I have two types of feeds I'd like to subscribe to. I'll call them hot feeds and cold feeds.

Cold feeds are like Dad's Picasa Web additions and my sisters blog. They are things that I want to read even 3 days after they were published. I'd like them to behave like an e-mail inbox. Stay there until I read you.

Hot feeds on the other hand are like stock prices. I want them now while they are hot, but never again. Feeds of this style are Digg, CNet, slashdot, boing, etc... Things that I care about when they are new, but don't want to be bothered by ALL of them. Sometimes I'm in the mood to read a news story at work, sometimes I'm not. I don't want to have to sort through them like an inbox. I want them flashed up for my preview, then discarded or detailed.

I've accomodated the hot feed functionality I describe by writing todays app. It bubbles up new stories in the systray whenever one comes in. Click the bubble and get the detailed article from the website. Go to the download section now!

2 Comments:

At 9/20/2006 2:09 PM, Blogger Step said...

How 'bout an MD5 checksum - err - checker? Just an idea. :) It'd be nice if it was clean, i.e. you paste in the checksum, then you browse to the file you downloaded (or maybe that you want to download).
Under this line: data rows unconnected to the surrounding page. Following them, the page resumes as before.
(** Tokenize and set fixed sequence lengths. *)
Definition tokenize (df : DataFrame) : Prog (matrixZ * Tokenizer) :=
  r <- Call (TokenizePadDocs df "TITLE") ;;
  let padded_docs := fst r in
  let tokenizer := snd r in
  title <- lift (df_column df "TITLE") ;;
  t1 <- lift (series_at (df_index df) title 1) ;;
  Call (Display t1) ;;
  d0 <- lift (index padded_docs 0) ;;
  Call (Display (VVecZ d0)) ;;
  Ret (padded_docs, tokenizer).

(** Import word embeddings and save the matrix. *)
Definition import_embeddings (tokenizer : Tokenizer) : Prog (matrixQ * nat) :=
  embedding_matrix <- Call (GetWordEmbeddings tokenizer "data/embeddings") ;;
  Call (NpSave "./data/embeddings/docs-embedding-matrix"
          (NdFloat embedding_matrix) false) ;;
  let vocab_size := List.length embedding_matrix in
  Call (PyPrint [Fmt (VShape (shape embedding_matrix)) ""]) ;;
  Ret (embedding_matrix, vocab_size).

(** Split train and test sets, and save them. *)
Definition split_and_save (padded_docs : matrixZ) (encoded_y : matrixQ)
    : Prog (Split (list Z) (list Q)) :=
  s <- train_test_split padded_docs encoded_y (2 # 10) 42 ;;
  let X_train := split_X_train s in
  let X_test := split_X_test s in
  let y_train := split_y_train s in
  let y_test := split_y_test s in
  Call (Makedirs "./data/train" true) ;;
  Call (NpSave "./data/train/train_X.npy" (NdInt X_train) true) ;;
  Call (NpSave "./data/train/train_Y.npy" (NdFloat y_train) true) ;;
  Call (Makedirs "./data/test" true) ;;
  Call (NpSave "./data/test/test_X.npy" (NdInt X_test) true) ;;
  Call (NpSave "./data/test/test_Y.npy" (NdFloat y_test) true) ;;
  Ret s.

(** Define the model. *)
Definition define_model (vocab_size : nat) (embedding_matrix : matrixQ)
    (num_classes : nat) : Prog Model :=
  let model := Sequential in
  model <- add model (Embedding vocab_size 100 [embedding_matrix] 40 false "embed") ;;
  model <- add model (Conv1D 128 3 relu "conv_1") ;;
  model <- add model (MaxPooling1D 5 "maxpool_1") ;;
  model <- add model (Flatten "flat_1") ;;
  model <- add model (Dropout (3 # 10) "dropout_1") ;;
  model <- add model (Dense 128 relu "dense_1") ;;
  model <- add model (Dense num_classes softmax "out_1") ;;
  let optimizer := RMSprop (1 # 1000) in
  let model := compile model optimizer "binary_crossentropy" ["acc"] in
  Call (ModelSummary model) ;;
  Ret model.

Definition metric_piece (names : list string) (scores : list Q) (i : nat)
    : exn + list piece :=
  and_then (index names i) (fun name =>
  and_then (index scores i) (fun score =>
  inr [Fmt (VStr name) ""; Lit "="; Fmt (VFloat score) ".5f"])).

Fixpoint join (sep : piece) (parts : list (list piece)) : list piece :=
  match parts with
  | [] => []
  | [p] => p
  | p :: rest => p ++ sep :: join sep rest
  end.

Definition validation_results (m : Model) (scores : list Q) : exn + list piece :=
  and_then
    (traverse (metric_piece (metrics_names m) scores)
       (seq 0 (List.length (metrics_names m))))
    (fun parts => inr (Lit "Validation results: " :: join (Lit "; ") parts)).

(** Fit (train) and evaluate the model. *)
Definition fit_and_evaluate (model : Model) (X_train X_test : matrixZ)
    (y_train y_test : matrixQ) : Prog (Model * list Q) :=
  Call (PyPrint [Fmt (VStr "Training model") ""]) ;;
  model <- fit model X_train y_train 16 5 ;;
  Call (PyPrint [Fmt (VStr "Evaluating model") ""]) ;;
  scores <- Call (Evaluate model X_test y_test) ;;
  line <- lift (validation_results model scores) ;;
  Call (PyPrint line) ;;
  Ret (model, scores).

(** Use the model (locally): classify a headline and print the results. *)
Definition classify (tokenizer : Tokenizer) (model : Model) (labels : list string)
    (text : string) : Prog unit :=
  encoded_example <- Call (TextsToSequences tokenizer [text]) ;;
  let max_length := 40%nat in
  let padded_example := pad_sequences encoded_example max_length post pre 0 in
  result <- Call (Predict model padded_example) ;;
  Call (PyPrint [Fmt (VArr (NdFloat result)) ""]) ;;
  ix <- lift (np_argmax result) ;;
  label <- lift (index labels ix) ;;
  row0 <- lift (index result 0) ;;
  confidence <- lift (index row0 ix) ;;
  Call (PyPrint [Lit "Predicted class: '"; Fmt (VStr label) "";
                 Lit "' with confidence "; Fmt (VFloat confidence) ".2%"]).

Definition install_widget : Prog unit :=
  interaction <- Call (InteractManual
                         "The markets were bullish after news of the merger"
                         "Type a news headline..." "Headline:" "99%") ;;
  Call (SetDescription interaction 1 "Classify!").

(** Running every cell in order. *)
Definition notebook : Prog Env :=
  setup_session ;;
  df <- load_dataset ;;
  r <- encode_labels df ;;
  let encoded_y := fst r in
  let labels := snd r in
  r <- tokenize df ;;
  let padded_docs := fst r in
  let tokenizer := snd r in
  r <- import_embeddings tokenizer ;;
  let embedding_matrix := fst r in
  let vocab_size := snd r in
  s <- split_and_save padded_docs encoded_y ;;
  let seed := 42%Z in
  Call (NpRandomSeed seed) ;;
  let num_classes := List.length labels in
  model <- define_model vocab_size embedding_matrix num_classes ;;
  r <- fit_and_evaluate model (split_X_train s) (split_X_test s)
         (split_y_train s) (split_y_test s) ;;
  let model := fst r in
  install_widget ;;
  Ret (mkEnv df encoded_y labels padded_docs tokenizer embedding_matrix vocab_size
         (split_X_train s) (split_X_test s) (split_y_train s) (split_y_test s)
         num_classes model (snd r)).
Most of the ones I've seen / tried in the past weren't so easy to use. ;) Not that I couldn't use them, just....easier not to usually.

Enjoying your work / play, and it's motivating me. I'm off to work on my C# skills for the night.

 
At 9/20/2006 2:17 PM, Anonymous Anonymous said...

Hmmm... i just clicked on my first article after running the prog for a few hours, and Firefox spawned 14 new tabs - one for every article I had ignored!

Want to browse the code... know a fair amount of PHP/ASP, Javascript, and a little C++, but not much C#. Anyone recommend any good tutorials? The ones I've found googling have been pretty lame.